- **WHAT YOU ARE ASKED TO DO**
From the listing below, extract every line in which the word "Lemma" appears.

- **DATA SECTION**
====

(** A failed exchange stores the value that was there. *)
Lemma sim_fail l s p c t : sim l s p -> spin_trylock l (s_tso s) c = Some (false, t) -> sim l (mk_state t (s_at s)) p.
Proof.
  intros (m & Hph & Hm) Ht. apply trylock_inv in Ht as (_ & Hb & ->). symmetry in Hb. apply Z.eqb_neq in Hb.
  destruct p as [o pm]. cbn [owner sp_mem] in *. unfold sim. cbn [owner sp_mem].
  assert (forall b x, t_mem (s_tso s) l = 1 -> flush b (upd_loc (t_mem (s_tso s)) l 1) x = flush b (t_mem (s_tso s)) x) as Hfl.
  { intros b x H. apply flush_ext. intros y. rewrite <- H. apply upd_loc_same. }
  destruct Hph as [H1 H2 H3|c' H1 H2 H3 H4|c' b H1 H2 H3 H4 H5]; [done|..].
  - eexists. split; [apply ph_held; [apply upd_loc_eq|exact H2|done|done]|]. intros x Hx. cbn [s_tso t_buf t_mem]. by rewrite Hfl, Hm.
  - eexists. split; [apply (ph_leaving l _ c' b); [apply upd_loc_eq|exact H2|done|done|done]|].
    intros x Hx. cbn [s_tso t_mem]. by rewrite Hfl, Hm.
Qed.

(** A successful one takes the lock. *)
Lemma sim_acquire l s p c t : sim l s p -> s_at s c <> Inside -> spin_trylock l (s_tso s) c = Some (true, t) ->
  exists p', spec_step p (Acquire c) p' /\ sim l (at_set s t c Inside) p'.
Proof.
  intros (m & Hph & Hm) Hc Ht. apply trylock_inv in Ht as (_ & Hb & ->). symmetry in Hb. apply Z.eqb_eq in Hb.
  destruct p as [o pm]. cbn [owner sp_mem] in *.
  destruct Hph as [H1 H2 H3|c' H1 H2 H3 H4|c' b H1 H2 H3 H4 H5]; [|lia..].
  exists (mk_spec (Some c) pm). split; [apply sp_acquire|]. eexists. cbn [owner sp_mem]. split.
  - apply ph_held; [apply upd_loc_eq|places|intros d _; apply H3|]. cbn [s_tso at_set t_buf]. rewrite H3. constructor.
  - intros x Hx. cbn [s_tso at_set t_buf t_mem]. rewrite H3. cbn. rewrite upd_loc_ne by done. by apply Hm.
Qed.

Lemma sim_drain l s p c t : sim l s p -> drain (s_tso s) c = Some t -> sim l (mk_state t (s_at s)) p.
Proof.
  intros (m & Hph & Hm) Hd. unfold drain in Hd. destruct p as [o pm]. cbn [owner sp_mem] in *. unfold sim. cbn [owner sp_mem].
  destruct Hph as [H1 H2 H3|c' H1 H2 H3 H4|c' b H1 H2 H3 H4 H5].
  - by rewrite H3 in Hd.
  - destruct (decide (c = c')) as [->|Hne]; [|by rewrite H3 in Hd].
    destruct (t_buf (s_tso s) c') as [|[x v] b] eqn:Eb; [done|]. injection Hd as <-. apply Forall_cons in H4 as [Hx Hb].
    eexists. split; [apply ph_held with (c := c')|].
    + cbn. by rewrite upd_loc_ne.
    + exact H2.
    + intros d Hd. cbn [s_tso]. rewrite upd_buf_spec. destruct (decide (d = c')); [done|]. by apply H3.
    + cbn [s_tso]. rewrite upd_buf_spec. by rewrite decide_True.
    + intros y Hy. cbn [s_tso]. rewrite upd_buf_spec, decide_True by done. by rewrite Hm.
  - destruct (decide (c = c')) as [->|Hne]; [|by rewrite H3 in Hd]. rewrite H4 in Hd.
    destruct b as [|[x v] b]; cbn [app] in Hd; injection Hd as <-.
    + eexists. split; [apply ph_free|].
      * apply upd_loc_eq.
      * exact H2.
      * intros d. cbn [s_tso]. rewrite upd_buf_spec. destruct (decide (d = c')); [done|]. by apply H3.
      * intros y Hy. cbn. rewrite upd_loc_ne by done. by apply Hm.
    + apply Forall_cons in H5 as [Hx Hb]. eexists. split; [apply (ph_leaving l _ c' b)|].
      * cbn. by rewrite upd_loc_ne.
      * exact H2.
      * intros d Hd. cbn [s_tso]. rewrite upd_buf_spec. destruct (decide (d = c')); [done|]. by apply H3.
      * cbn [s_tso]. rewrite upd_buf_spec. by rewrite decide_True.
      * done.
      * intros y Hy. by rewrite Hm.
Qed.
Lemma yield_spec s h c t fuel : sched_inv s (c :: t) -> (64 <= fuel)%nat ->
  match first_idx (fun p => runnable (get_proc s p)) t with
  | None => scheduler_yield fuel s h = Some (s, h)
  | Some i => exists n s' h', t !! i = Some n /\ scheduler_yield fuel s h = Some (s', h') /\ yield_post s h c n s' h'
  end.
Proof.
  intros Hs Hf. pose proof (sched_inv_length _ _ Hs) as Hlen. cbn in Hlen.
  pose proof Hs as [Hl Hr Hn (c' & t' & [= <- <-] & Hq & Hc & Hpath)].
  apply NoDup_cons in Hn as [Hct Hnt]. unfold scheduler_yield. rewrite Hq, (pick_path s c c t fuel Hpath Hct) by lia.
  destruct (first_idx _ t) as [i|] eqn:Ei.
  2: { by rewrite bool_decide_eq_true_2. }
  pose proof (first_idx_lt _ _ _ Ei) as Hi. destruct (lookup_lt_is_Some_2 t i Hi) as [n Hni].
  rewrite nth_lookup, Hni. cbn [default from_option id]. exists n.
  assert (n <> c) as Hnc by (intros ->; apply Hct; by eapply list_elem_of_lookup_2).
  rewrite bool_decide_eq_false_2 by (rewrite Hc; congruence). rewrite Hc.
  assert (0 <= n < 64) as Hn64 by (eapply (Forall_lookup_1 _ _ _ _ (Forall_inv_tail Hr)); exact Hni).
  pose proof (Forall_inv Hr) as Hc64. cbn in Hc64.
  set (s1 := ps_run_queue s (Some n)). set (s2 := if p_state (get_proc s1 c) =? _ then _ else _).
  assert (List.length (proc_table s2) = 64%nat) as Hl2 by (unfold s2; destruct (_ =? _); rewrite ?length_upd; done).
  assert (forall j, 0 <= j < 64 -> get_proc s2 j =
    if decide (j = c) then (if p_state (get_proc s c) =? PROC_RUNNING then set_p_state (get_proc s c) PROC_READY else get_proc s c)
    else get_proc s j) as Hg2.
  { intros j Hj. unfold s2. change (get_proc s1 c) with (get_proc s c). destruct (_ =? _).
    - rewrite get_upd by (change (proc_table s1) with (proc_table s); lia). case_decide; by subst.
    - case_decide; by subst. }
  set (s3 := ps_current_proc (upd_proc s2 n (fun q => set_p_state q PROC_RUNNING)) (Some n)).
  assert (forall j, 0 <= j < 64 -> get_proc s3 j = if decide (j = n) then set_p_state (get_proc s n) PROC_RUNNING
     else get_proc s2 j) as Hg3.
  { intros j Hj. unfold s3. change (get_proc (ps_current_proc ?x _) j) with (get_proc x j). rewrite get_upd by lia.
    case_decide; [|done]. rewrite Hg2 by lia. by rewrite decide_False. }
  assert (get_proc s3 n = set_p_state (get_proc s n) PROC_RUNNING) as Hs3n by (rewrite Hg3 by lia; by rewrite decide_True).
  rewrite Hs3n. cbn [p_kstack p_pml4 set_p_state].
  set (k := p_kstack (get_proc s n)). set (s4 := if k =? 0 then s3 else _).
  assert (proc_table s4 = proc_table s3 /\ run_queue s4 = Some n /\ current_proc s4 = Some n /\ cpu s4 = cpu s) as (E1 & E2 & E3 & E4).
  { unfold s4, s3, s2. destruct (k =? 0); [|]; destruct (p_state _ =? _); done. }
  assert (k <> 0 -> tss_rsp0 s4 = u64 (k + KSTACK_SIZE) /\ syscall_kernel_rsp s4 = tss_rsp0 s4) as Hst.
  { intros Hk. unfold s4. by rewrite (proj2 (Z.eqb_neq k 0)). }
  assert (forall j, get_proc s4 j = get_proc s3 j) as Hg4 by (intros j; unfold get_proc; by rewrite E1).
  assert (List.length (proc_table s4) = 64%nat) as Hl4 by (rewrite E1; unfold s3; cbn; by rewrite length_insert).
  clearbody s4 s2.
  exists (fst (context_switch c n (p_pml4 (get_proc s n)) s4 h)), (snd (context_switch c n (p_pml4 (get_proc s n)) s4 h)).
  split; [done|]. split; [rewrite Hg4, Hs3n; f_equal; apply surjective_pairing|].
  destruct (context_switch_spec c n (p_pml4 (get_proc s n)) s4 h) as (C1 & C2 & C3 & C4 & C5 & C6 & C7 & C8); [done..|].
  split.
  - by rewrite C1.
  - by rewrite C2.
  - done.
  - intros j Hj. rewrite C4 by done. rewrite E4, !Hg4, !Hg3 by done. unfold switched. rewrite !Hg2 by done.
    repeat case_decide; subst; try done.
  - rewrite C5, Hg4, Hs3n. done.
  - done.
  - done.
  - intros Hk. by destruct C8 as [-> ->]; apply Hst.
Qed.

====

- **OUTPUT BELOW**
Lemma sim_fail l s p c t : sim l s p -> spin_trylock l (s_tso s) c = Some (false, t) -> sim l (mk_state t (s_at s)) p.
Lemma sim_acquire l s p c t : sim l s p -> s_at s c <> Inside -> spin_trylock l (s_tso s) c = Some (true, t) ->
Lemma sim_drain l s p c t : sim l s p -> drain (s_tso s) c = Some t -> sim l (mk_state t (s_at s)) p.
Lemma yield_spec s h c t fuel : sched_inv s (c :: t) -> (64 <= fuel)%nat ->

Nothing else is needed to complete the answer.